In Figure 5c, we plot the relationship between income growth and one of the health policies aimed at containing the spread of the virus—cumulative COVID-19 vaccination rates per hundred people by October 14, 2021 from Dong et al. (2020). Unlike COVID-19 cases and deaths, vaccination rates are strongly and positively correlated with income growth, with correlation coefficients increasing over the medium term. This relationship is not sensitive to population weighting as shown in Appendix Figure A.2c These results suggest that policies implemented by countries to contain the virus have potential to effectively offset the negative impact of the virus on growth—the hypothesis that we will test more formally in Section 5.1.

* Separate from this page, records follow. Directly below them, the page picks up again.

(** X14. Tab on the last tabbable element moves the focus to the first, and
    Shift+Tab on the first moves it to the last; so does either key
    when the focus has left the container.  With the focus on any other
    element of the container the handler leaves the key to the
    browser. *)
Theorem trap_wraps_at_edges (c first : elem) (rest : list elem)
  (shift : bool) (s : state) :
  tabbables doc c = first :: rest ->
  can_focus doc first = true ->
  can_focus doc (List.last rest first) = true ->
  let target := if shift then List.last rest first else first in
  let edge := if shift then first else List.last rest first in
  let e := FocusTrap.mkKeyEvent "Tab" shift in
  (activeElement s = Some edge \/ FocusTrap.escaped contains c s = true ->
   FocusTrap.handleKeydown doc contains c e s
   = (with_activeElement (Some target) s, true))
  /\ (forall a, activeElement s = Some a -> a <> edge ->
                contains c a = true ->
                FocusTrap.handleKeydown doc contains c e s = (s, false)).
Proof.
  intros Ht Hf Hl. cbn zeta. unfold FocusTrap.handleKeydown.
  cbn [FocusTrap.key FocusTrap.shiftKey]. rewrite String.eqb_refl.
  cbn [negb]. rewrite Ht. split.
  - intros Hcond.
    assert (Hb : forall el, (activeElement s = Some el
                             \/ FocusTrap.escaped contains c s = true) ->
                 FocusTrap.is_active el s || FocusTrap.escaped contains c s
                 = true).
    { intros el [Ha|He].
      - unfold FocusTrap.is_active. rewrite bool_decide_eq_true_2 by assumption.
        reflexivity.
      - rewrite He. apply orb_true_r. }
    destruct shift; rewrite (Hb _ Hcond), focus_run by assumption; reflexivity.
  - intros a Ha Hne Hin.
    assert (Hb : FocusTrap.is_active (if shift then first
                                      else List.last rest first) s
                 || FocusTrap.escaped contains c s = false).
    { unfold FocusTrap.is_active, FocusTrap.escaped. rewrite Ha, Hin.
      rewrite bool_decide_eq_false_2 by congruence. reflexivity. }
    destruct shift; rewrite Hb; reflexivity.
Qed.

(** X15. The handler of a trap that was left registered does no harm next
    to its twin: running [handleKeydown] twice for the same key event
    leaves the state one run leaves, as long as the first and last
    tabbable elements are inside the container. *)
Theorem duplicate_trap_handler_harmless (c : elem) (e : FocusTrap.key_event)
  (s : state) :
  (forall first rest, tabbables doc c = first :: rest ->
     contains c first = true /\ contains c (List.last rest first) = true) ->
  let once := fst (FocusTrap.handleKeydown doc contains c e s) in
  fst (FocusTrap.handleKeydown doc contains c e once) = once.
Proof.
  intros Hin. cbn zeta. unfold FocusTrap.handleKeydown.
  destruct (negb (String.eqb (FocusTrap.key e) "Tab")); [reflexivity|].
  destruct (tabbables doc c) as [|first rest] eqn:Ht; [reflexivity|].
  destruct (Hin first rest eq_refl) as [Hcf Hcl].
  assert (Hstep : forall target edge,
            contains c target = true ->
            let s1 := run (Utils.focus doc target) s in
            fst (if FocusTrap.is_active edge s1
                    || FocusTrap.escaped contains c s1
                 then (run (Utils.focus doc target) s1, true)
                 else (s1, false)) = s1).
  { intros target edge Hc. cbn zeta.
    unfold run, Utils.focus, update. cbn.
    destruct (can_focus doc target) eqn:Hf.
    - unfold FocusTrap.is_active, FocusTrap.escaped. cbn. rewrite Hc. cbn.
      rewrite orb_false_r. destruct (bool_decide _); reflexivity.
    - destruct (_ || _); reflexivity. }
  destruct (FocusTrap.shiftKey e).
  - destruct (FocusTrap.is_active first s || FocusTrap.escaped contains c s)
      eqn:E; cbn [fst].
    + apply (Hstep (List.last rest first) first Hcl).
    + rewrite E. reflexivity.
  - destruct (FocusTrap.is_active (List.last rest first) s
              || FocusTrap.escaped contains c s) eqn:E; cbn [fst].
    + apply (Hstep first (List.last rest first) Hcf).
    + rewrite E. reflexivity.
Qed.

End FocusTrapProperties.

Lemma trap_wraps_at_edges_witness :
  FocusTrap.handleKeydown Sample.page (fun _ _ => true) 101%nat
    (FocusTrap.mkKeyEvent "Tab" false)
    (with_activeElement (Some 107%nat) (Sample.initial []))
  = (with_activeElement (Some 102%nat) (Sample.initial []), true).
Proof.
  refine (proj1 (trap_wraps_at_edges Sample.page (fun _ _ => true) 101%nat
                   102%nat [106; 107]%nat false
                   (with_activeElement (Some 107%nat) (Sample.initial []))
                   _ _ _) _).
  - reflexivity.
  - reflexivity.
  - reflexivity.
  - left. reflexivity.
Defined.

Lemma duplicate_trap_handler_harmless_witness :
  let e := FocusTrap.mkKeyEvent "Tab" false in
  let s := with_activeElement (Some 107%nat) (Sample.initial []) in
  let once :=
    fst (FocusTrap.handleKeydown Sample.page (fun _ _ => true) 101%nat e s) in
  activeElement once = Some 102%nat
  /\ fst (FocusTrap.handleKeydown Sample.page (fun _ _ => true) 101%nat e once)
     = once.
Proof.
  cbn zeta. split; [reflexivity|].
  apply (duplicate_trap_handler_harmless Sample.page (fun _ _ => true)
           101%nat (FocusTrap.mkKeyEvent "Tab" false)
           (with_activeElement (Some 107%nat) (Sample.initial []))).
  intros first rest _. split; reflexivity.
Defined.

(** ** utils.js: pressed state *)

Lemma toggleAttribute_lookup (el : elem) (k : string) (force : bool)
  (s : state) :
  is_Some (attr (run (Widgets.toggleAttribute el k force) s) !! (el, k))
  <-> force = true.
Proof.
  unfold run, Widgets.toggleAttribute, hasAttribute, setAttribute,
    removeAttribute, update, skip.
  destruct force; cbn.
  - destruct (bool_decide _) eqn:E; cbn.
    + apply bool_decide_eq_true_1 in E. tauto.
    + rewrite lookup_insert_eq. split; [reflexivity | eauto].
  - rewrite lookup_delete_eq. split; [intros [v Hv]; discriminate | discriminate].
Qed.

Lemma toggleAttribute_other (el : elem) (k : string) (force : bool)
  (s : state) (key : elem * string) :
  key <> (el, k) ->
  attr (run (Widgets.toggleAttribute el k force) s) !! key = attr s !! key.
Proof.
  intros Hne.
  unfold run, Widgets.toggleAttribute, hasAttribute, setAttribute,
    removeAttribute, update, skip.
  destruct force; cbn.
  - destruct (bool_decide _); cbn; [reflexivity|].
    apply lookup_insert_ne. congruence.
  - apply lookup_delete_ne. congruence.
Qed.
Definition GetBlob (c : blobCache) (hash : string) : M (File + error) :=
  let localPath := filepath_Join (BaseDir c) hash in
  let* opened := os_Open localPath in
  match opened with
  | inl f => ret (inl f)
  | inr err =>
      if negb (os_IsNotExist err) then
        ret (inr (Wrapf "opening blob %q: %w" [hash] err))
      else
        let* derr := downloadBlob c hash localPath in
        match derr with
        | Some err => ret (inr (Wrapf "downloading blob %q: %w" [hash] err))
        | None => os_Open localPath
        end
  end.

(** ** The HTTP front end *)

(** What a reply carries: a text, the bytes of a file, or, for a redirect,
    no body and the [Location] header. *)
Inductive ResponseBody : Type :=
| Text (msg : string)
| Bytes (data : list byte)
| Redirect (location : string).

Record Response := mkResponse {
  status : Z;
  body : ResponseBody
}.

(** [http.Error]. *)
Definition http_Error (msg : string) (code : Z) : Response :=
  mkResponse code (Text msg).

(** [localRedirect] of net/http. *)
Definition localRedirect (newPath : string) : Response :=
  mkResponse 301 (Redirect newPath).

(** [http.ServeFile] for a request without range or conditional headers and
    a name that is a regular file or is not there: a path with a ".."
    element is refused, a path that ends in "/index.html" is redirected to
    "./", and otherwise the file is sent.  The listings and redirects of
    [http.ServeFile] for a name that is a directory are not part of it. *)
Definition http_ServeFile (r : Request) (name : string) : M Response := fun w =>
  if containsDotDot (Path r) then (http_Error "invalid URL path" 400, w, [])
  else if strings_HasSuffix (Path r) "/index.html" then
    (localRedirect "./", w, [])
  else match fs w !! name with
       | Some data => (mkResponse 200 (Bytes data), w, [])
       | None => (http_Error "404 page not found" 404, w, [])
       end.

Definition serveGETBlob (c : blobCache) (r : Request) (hash : string)
  : M Response :=
  let* got := GetBlob c hash in
  match got with
  | inr err =>
      log_Error "error getting blob" ;;
      ret (http_Error "internal server error" 500)
  | inl f =>
      let p := fname f in
      log_Info "serving blob %q" ;;
      let* resp := http_ServeFile r p in
      let* _ := file_Close f in
      ret resp
  end.

Definition ServeHTTP (c : blobCache) (r : Request) : M Response :=
  let tokens := strings_Split (strings_TrimPrefix (Path r) "/") slash in
  if (Z.of_nat (List.length tokens) =? 1) then
    if decide (Method r = "GET") then
      let hash := hd EmptyString tokens in
      serveGETBlob c r hash
    else ret (http_Error "method not allowed" 405)
  else ret (http_Error "not found" 404).

(** ** The model loader *)

Record ModelLoader := mkModelLoader {
  blobserverURL : string;
  maxDownloadAttempts : Z
}.

Definition downloadToWriter (url : string) (w : File) : M (option error) :=
  log_Info "downloading from url" ;;
  let* made := http_NewRequest "GET" url in
  match made with
  | inr err => ret (Some (Wrapf "creating request: %w" [] err))
  | inl req =>
      let* done := http_Do req in
      match done with
      | inr err => ret (Some (Wrapf "doing request: %w" [] err))
      | inl resp =>
          if negb (StatusCode resp =? 200) then
            ret (Some (Errorf "unexpected status downloading from upstream source: %v"
                              [Status resp]))
          else
            let* (n, cperr) := io_Copy w (Body resp) in
            match cperr with
            | Some err => ret (Some (Wrapf "downloading from upstream source: %w" [] err))
            | None => log_Info "downloaded blob" ;; ret None
            end
      end
  end.

Definition downloadToFileNoRetry (l : ModelLoader) (url destPath : string)
  : M (option error) :=
  let dir := filepath_Dir destPath in
  let* created := os_CreateTemp dir "model" in
  match created with
  | inr err => ret (Some (Wrapf "creating temp file: %w" [] err))
  | inl tempFile =>
      let* dlerr := downloadToWriter url tempFile in
      match dlerr with
      | Some err =>
          deferred_cleanup tempFile true true ;;
          ret (Some (Wrapf "downloading from %q: %w" [url] err))
      | None =>
          let* (clerr, tempFile) := file_Close tempFile in
          match clerr with
          | Some err =>
              deferred_cleanup tempFile true true ;;
              ret (Some (Wrapf "closing temp file: %w" [] err))
          | None =>
              let* rnerr := os_Rename (fname tempFile) destPath in
              match rnerr with
              | Some err =>
                  deferred_cleanup tempFile true false ;;
                  ret (Some (Wrapf "renaming temp file: %w" [] err))
              | None =>
                  deferred_cleanup tempFile false false ;;
                  ret None
              end
          end
      end
  end.

(** The [for] loop of [downloadToFile].  [fuel] bounds the number of
    iterations of the model; [None] is returned when it runs out.
    [attempt] stays below the bound of the loader, far from the end of
    Go's [int]. *)
Fixpoint downloadToFile_loop (fuel : nat) (l : ModelLoader)
    (url destPath : string) (attempt : Z) : M (option (option error)) :=
  match fuel with
  | O => ret None
  | S fuel' =>
      let attempt := attempt + 1 in
      let* err := downloadToFileNoRetry l url destPath in
      match err with
      | None => ret (Some None)
      | Some err =>
          if attempt >=? maxDownloadAttempts l then ret (Some (Some err))
          else
            log_Error "downloading url, will retry" ;;
            emit (EvSleep 5) ;;
            downloadToFile_loop fuel' l url destPath attempt
      end
  end.

Definition downloadToFile (fuel : nat) (l : ModelLoader) (url destPath : string)
  : M (option (option error)) :=
  downloadToFile_loop fuel l url destPath 0.

End Programs.

(** ** What a run left in its events *)

Definition logged (msg : string) (evs : list Event) : bool :=
  existsb (fun e => match e with
                    | EvLog m => String.eqb m msg
                    | _ => false
                    end) evs.

Definition origin_requests (evs : list Event) : list string :=
  flat_map (fun e => match e with
                     | EvHTTPDo _ url => [url]
                     | _ => []
                     end) evs.

Definition temp_dirs (evs : list Event) : list string :=
  flat_map (fun e => match e with
                     | EvCreateTemp dir _ => [dir]
                     | _ => []
                     end) evs.

Definition temp_files (evs : list Event) : list string :=
  flat_map (fun e => match e with
                     | EvCreateTemp _ name => [name]
                     | _ => []
                     end) evs.

Definition upload_requests (evs : list Event) : list string :=
  flat_map (fun e => match e with
                     | EvGCSAttrs _ key => [key]
                     | EvGCSWrite _ key => [key]
                     | _ => []
                     end) evs.

Definition sleeps (evs : list Event) : list Z :=
  flat_map (fun e => match e with
                     | EvSleep s => [s]
                     | _ => []
                     end) evs.

(** The line with which [downloadJob.run] enters the origin tier. *)
Definition fell_through (evs : list Event) : bool :=
  logged "blob not found in GCS cache; will download from upstream" evs.

(** How many separators a string holds. *)
Fixpoint count_sep (is_sep : ascii -> bool) (s : string) : nat :=
  match s with
  | EmptyString => O
  | String c r => if is_sep c then S (count_sep is_sep r) else count_sep is_sep r
  end.

(** The world in which the pipeline of an admitted call starts. *)
Definition admitted_world (hash dest : string) (w : World) : World :=
  with_jobs (<[hash := mkJob hash dest]> (jobs w)) w.

(** The world an admitted call returns in, given the one its pipeline left. *)
Definition released_world (hash : string) (w : World) : World :=
  with_jobs (delete hash (jobs w)) w.

(** What a run of the loop of [downloadToFile] that has [left] attempts
    before it looks like. *)
Definition loop_outcome (env : Env) (l : ModelLoader) (url destPath : string) (left : Z)
    (r : option (option error)) (w' : World) (evs : list Event) : Prop :=
  exists res,
    r = Some res /\
    Forall (eq 5) (sleeps evs) /\
    Z.of_nat (List.length (sleeps evs)) < left /\
    (List.length (origin_requests evs) <= S (List.length (sleeps evs)))%nat /\
    (forall e, res = Some e ->
       Z.of_nat (S (List.length (sleeps evs))) = left /\
       exists wl before last,
         downloadToFileNoRetry env l url destPath wl = (Some e, w', last) /\
         evs = before ++ last /\ sleeps last = []).
(** ** Creating a pipeline and listing it *)

Lemma post_pipelines_cases w u b res w' :
  session w = Some u ->
  handle (POST_api_pipelines b) w = (res, w') ->
  Users w' = Users w /\ Customers w' = Customers w /\ Jobs w' = Jobs w
  /\ session w' = session w
  /\ (faults w' = faults w \/ faults w' = tl (faults w))
  /\ ((present (PipelineBody.name b) /\ hd None (faults w) = None
       /\ res = {| statusCode := 201; json := PipelineCreated (nextId w) |}
       /\ Pipelines w' = Pipelines w ++ [pipeline_of b w])
      \/ (~ (present (PipelineBody.name b) /\ hd None (faults w) = None)
          /\ res = {| statusCode := 500;
                      json := ErrorBody "Failed to create pipeline" |}
          /\ Pipelines w' = Pipelines w)).
Proof.
  intros Hs H. destruct w as [us ps cs js n c t f s k tr].
  cbn [session] in Hs. subst s.
  unfold handle in H. cbn [route] in H.
  unfold post_pipelines, requireAuth, try_catch, post_pipelines_body in H.
  cbv [bind get_session new_Pipeline new_ObjectId Date_now ret
       Users Pipelines Customers Jobs nextId clock ticks faults session
       console trace] in H.
  unfold Pipeline_save, pipeline_of in *.
  cbn [Users Pipelines Customers Jobs nextId clock ticks faults session
       console trace] in *.
  unfold Pipeline_invalid in H. cbn [Pipeline.name Pipeline.userId] in H.
  cbn [missing_id app] in H. rewrite app_nil_r in H.
  destruct (missing_string "name" (PipelineBody.name b)) as [| q qs] eqn:Hn.
  - apply missing_string_nil in Hn.
    destruct f as [| [d |] f];
      cbv [validate bind ret round_trip read put_Pipelines emit fail_store
           throw res_status_json
           Users Pipelines Customers Jobs nextId clock ticks faults session
           console trace] in H;
      inversion H; subst res w'; cbn;
      (split; [reflexivity |]); (split; [reflexivity |]);
      (split; [reflexivity |]); (split; [reflexivity |]).
    + split; [now left |]. left. repeat split; auto.
    + split; [now right |]. right.
      split; [intros [_ Hf]; discriminate | split; reflexivity].
    + split; [now right |]. left. repeat split; auto.
  - assert (Hnot : ~ present (PipelineBody.name b)).
    { intros Hp. apply (proj2 (missing_string_nil "name" _)) in Hp.
      congruence. }
    cbv [validate bind ret round_trip read put_Pipelines emit fail_store
         throw res_status_json
         Users Pipelines Customers Jobs nextId clock ticks faults session
         console trace] in H.
    inversion H; subst res w'; cbn.
    (split; [reflexivity |]); (split; [reflexivity |]);
      (split; [reflexivity |]); (split; [reflexivity |]).
    split; [now left |]. right.
    split; [intros [Hp _]; contradiction | split; reflexivity].
Qed.



Lemma filter_nil_when_none {A} (p : A -> bool) l :
  (forall x, In x l -> p x = false) -> filter p l = [].
Proof.
  induction l as [| a l IH]; intros H; simpl; [reflexivity |].
  rewrite (H a (or_introl eq_refl)). apply IH. intros x Hx. apply H. now right.
Qed.

(** X15.  A pipeline created with POST /api/pipelines is the last entry of the
    next GET /api/pipelines of the same user, with the steps of the request
    body in their order; its job count is 0 when no stored job names the
    new id. *)
Theorem created_pipeline_is_listed :
  forall w u b res w',
    session w = Some u ->
    reliable w ->
    present (PipelineBody.name b) ->
    handle (POST_api_pipelines b) w = (res, w') ->
    res = {| statusCode := 201; json := PipelineCreated (nextId w) |}
    /\ fst (handle GET_api_pipelines w')
       = {| statusCode := 200;
            json := PipelinesBody
                      (map (pipeline_view (Jobs w))
                           (filter (Pipeline_matches (owned_by (Some u)))
                                   (Pipelines w))
                       ++ [pipeline_view (Jobs w) (pipeline_of b w)]) |}
    /\ PipelineView.steps (pipeline_view (Jobs w) (pipeline_of b w))
       = PipelineBody.steps b
    /\ ((forall j, In j (Jobs w) -> Job.pipelineId j <> Some (nextId w)) ->
        PipelineView.jobCount (pipeline_view (Jobs w) (pipeline_of b w))
        = 0%nat).
Proof.
  intros w u b res w' Hs Hr Hp H.
  destruct (post_pipelines_cases w u b res w' Hs H)
    as (_ & _ & HJ & HS & HF & [(_ & _ & Hres & HP) | (Hbad & _)]);
    [| exfalso; apply Hbad; split; [exact Hp | now apply reliable_hd]].
  split; [exact Hres |].
  assert (Hr' : reliable w').
  { destruct HF as [HF | HF]; [unfold reliable; now rewrite HF |].
    eapply reliable_tl; eauto. }
  assert (Hs' : session w' = Some u) by congruence.
  destruct (get_pipelines_run w' u Hs' Hr') as (x & ->). cbn [fst].
  rewrite HP, HJ, filter_app, map_app. cbn [filter].
  assert (Hown : Pipeline_matches (owned_by (Some u)) (pipeline_of b w) = true).
  { apply owned_pipeline_matches. cbn. exact Hs. }
  rewrite Hown. cbn [map].
  split; [reflexivity |]. split; [reflexivity |].
  intros Hfresh. cbn. rewrite filter_nil_when_none; [reflexivity |].
  intros j Hin. unfold active_on_pipeline.
  destruct (id_is (nextId w) (Job.pipelineId j)) eqn:E; [| reflexivity].
  apply id_is_spec in E. exfalso. exact (Hfresh j Hin E).
Qed.

Lemma created_pipeline_is_listed_witness :
  fst (handle (POST_api_pipelines qa_pipeline) seeded_world)
  = {| statusCode := 201; json := PipelineCreated (nextId seeded_world) |}
  /\ fst (handle GET_api_pipelines
                 (snd (handle (POST_api_pipelines qa_pipeline) seeded_world)))
     = {| statusCode := 200;
          json := PipelinesBody
                    (map (pipeline_view (Jobs seeded_world))
                         (filter (Pipeline_matches (owned_by (Some 0%nat)))
                                 (Pipelines seeded_world))
                     ++ [pipeline_view (Jobs seeded_world)
                           (pipeline_of qa_pipeline seeded_world)]) |}.
Proof.
  assert (Hr : reliable seeded_world) by (vm_compute; constructor).
  assert (Hp : present (PipelineBody.name qa_pipeline))
    by (exists "QA"; split; [reflexivity | discriminate]).
  destruct (created_pipeline_is_listed seeded_world 0%nat qa_pipeline _ _
              eq_refl Hr Hp (surjective_pairing _)) as (H1 & H2 & _).
  split; [exact H1 | exact H2].
Defined.

(** ** Which job requests are accepted *)

Lemma new_Date_valid d :
  new_Date d <> InvalidDate
  <-> exists t, d = ParsesTo t /\ Z.abs t <= maxTimeValue.
Proof.
  unfold new_Date. destruct d as [| t].
  - split; [congruence | intros (t & Ht & _); discriminate].
  - destruct (Z.abs t <=? maxTimeValue) eqn:E.
    + apply Z.leb_le in E. split; [eauto | discriminate].
    + apply Z.leb_gt in E. split; [congruence |].
      intros (t' & Ht & Hle). inversion Ht; subst. lia.
Qed.

Lemma bad_date_nil path d : bad_date path d = [] <-> d <> InvalidDate.
Proof. unfold bad_date. destruct d; split; congruence. Qed.

Lemma app_nil_iff {A} (l1 l2 : list A) : l1 ++ l2 = [] <-> l1 = [] /\ l2 = [].
Proof.
  split; [apply app_eq_nil_parts | intros [-> ->]; reflexivity].
Qed.

Lemma job_of_valid b w u :
  session w = Some u ->
  Job_invalid (job_of b w) = [] <-> accepted_job b.
Proof.
  intros Hs. unfold Job_invalid, accepted_job, job_of. cbn. rewrite Hs. cbn.
  rewrite !app_nil_iff, !missing_string_nil, !missing_id_nil, bad_date_nil.
  split.
  - intros (Ht & Hc & Hp & Hstep & Hd & _).
    repeat split; try assumption.
    intros d Hdue. rewrite Hdue in Hd. now apply new_Date_valid.
  - intros (Ht & Hc & Hp & Hstep & Hd).
    repeat split; try assumption.
    destruct (JobBody.dueDate b) as [d |]; [| discriminate].
    apply new_Date_valid. now apply Hd.
Qed.
(** The items behind the type, the sub type and the address. *)
Lemma row_record_items st codes descs n r c :
  row_record st codes descs n r = Ok c →
  ∃ a t1 t2 t3 t4 t5 t6 more,
    a_data r = Some a
    ∧ ul_data r = Some (t1 :: t2 :: t3 :: t4 :: t5 :: t6 :: more)
    ∧ enum_value (company_type c) = t1
    ∧ match company_sub_type c with
      | Some m => enum_value m = t2
      | None => t2 = ""
      end
    ∧ registered_office_address c = t5.
Proof.
  intros Hc.
  pose proof (row_record_Ok _ _ _ _ _ _ Hc)
    as (Hname & _ & Haddr & _ & Hty & Hsub & Hinc & Hdis & Hic).
  rewrite row_primary_name_eq in Hname.
  apply fmap_Ok_inv in Hname as (a & Ha%a_text_Ok & _).
  rewrite row_company_type_eq in Hty.
  apply bind_Ok_inv in Hty as (t1 & H1 & Hcall%enum_call_Ok).
  rewrite row_company_sub_type_eq in Hsub.
  apply bind_Ok_inv in Hsub as (t2 & H2 & Hsub).
  rewrite row_incorporation_date_eq in Hinc.
  apply bind_Ok_inv in Hinc as (t3 & H3 & _).
  rewrite row_dissolved_date_eq in Hdis.
  apply bind_Ok_inv in Hdis as (t4 & H4 & _).
  unfold row_registered_office_address in Haddr.
  apply row_industry_codes_item in Hic as (t6 & H6).
  apply li_text_Ok in H1 as (lis & Hul & Hl1).
  rewrite Hul, li_text_Some in H2, H3, H4, Haddr, H6.
  cbn [Nat.sub] in *.
  destruct (lis !! 1) as [x2|] eqn:Hl2; [| done]. injection H2 as ->.
  destruct (lis !! 2) as [x3|] eqn:Hl3; [| done]. injection H3 as ->.
  destruct (lis !! 3) as [x4|] eqn:Hl4; [| done]. injection H4 as ->.
  destruct (lis !! 4) as [x5|] eqn:Hl5; [| done]. injection Haddr as Haddr.
  destruct (lis !! 5) as [x6|] eqn:Hl6; [| done]. injection H6 as ->.
  destruct (six_items _ _ _ _ _ _ _ Hl1 Hl2 Hl3 Hl4 Hl5 Hl6) as [more ->].
  exists a, t1, t2, t3, t4, x5, t6, more.
  split; [done |]. split; [done |]. split; [done |]. split; [| done].
  destruct t2 as [|ch t2].
  - by injection Hsub as <-.
  - cbn [str_truthy] in Hsub.
    apply fmap_Ok_inv in Hsub as (m & Hm%enum_call_Ok & ->). done.
Qed.
(** ** Construction *)

(** What each configuration write leaves in the 16-bit register, against
    the value read just before it. *)
Lemma reset_write_value (hi lo : byte) :
  be16 (byte_of_Z (Z.lor (byte_to_Z hi) 128)) lo
  = Z.lor (be16 hi lo) 0x8000.
Proof.
  apply Z.eqb_eq.
  apply (forall_byte_pairs (fun h l =>
    be16 (byte_of_Z (Z.lor (byte_to_Z h) 128)) l
    =? Z.lor (be16 h l) 0x8000)).
  vm_compute. reflexivity.
Qed.

Lemma temp_resolution_write_value (hi lo : byte) :
  be16 (byte_of_Z (Z.land (byte_to_Z hi) (Z.lnot 4))) lo
  = Z.land (be16 hi lo) (Z.lnot 0x0400).
Proof.
  apply Z.eqb_eq.
  apply (forall_byte_pairs (fun h l =>
    be16 (byte_of_Z (Z.land (byte_to_Z h) (Z.lnot 4))) l
    =? Z.land (be16 h l) (Z.lnot 0x0400))).
  vm_compute. reflexivity.
Qed.

Lemma humidity_resolution_write_value (hi lo : byte) :
  exists w1 w0,
    humidity_resolution_written hi lo = [w1; w0]
    /\ be16 w1 w0 = Z.land (be16 hi lo) (Z.lnot 0x0300).
Proof.
  pose (P := fun h l =>
            match humidity_resolution_written h l with
            | [w1; w0] => be16 w1 w0 =? Z.land (be16 h l) (Z.lnot 0x0300)
            | _ => false
            end).
  assert (E : P hi lo = true).
  { apply forall_byte_pairs. vm_compute. reflexivity. }
  subst P. cbv beta in E.
  destruct (humidity_resolution_written hi lo) as [|w1 [|w0 [|? ?]]];
    try discriminate.
  exists w1, w0. split; [reflexivity|]. now apply Z.eqb_eq.
Qed.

In addition to vaccination, we also consider the level of stringency of lockdown orders implemented by countries to contain the virus. We examine the relationship between income growth and lockdown stringency in Section 5.1, conditioning on case, death, and vaccination rates, as well as other country characteristics. We construct two measures of lockdown stringency, based on the data from Oxford COVID-19 Government Response Tracker (Hale et al., 2021). Firstly, we consider an average level of the lockdown stringency index from the start of the pandemic to October 14, 2021. Secondly, we are interested in examining the impact of variation in lockdown policies, which we capture by the range of lockdown stringency index values across countries. To that end, we compute differences between maximum and minimum levels of the lockdown stringency index during this period. We set the starting date for calculating the minimum lockdown stringency to May 1, 2020, since some countries were yet to impose lockdowns by the second quarter of 2020, resulting in zeros for their stringency index values. This variable allows us to capture the degree of targeting and timeliness of lockdowns. Countries with consistently high or low levels of lockdown stringency would thus have smaller a range of the corresponding index values.

4.2 Economic support policies

To measure the extent of policy support provided by governments during the pandemic, we use data from the IMF’s COVID-19 Policy Tracker.7 We first consider additional spending on health-related measures and non-health related fiscal support. Separating fiscal response by type of spending allows us to measure differential impact of these policies on short- and medium-term income growth. While health spending may be a priority when addressing an unfolding health crisis, more general economic stimulus packages may be more relevant in the medium term.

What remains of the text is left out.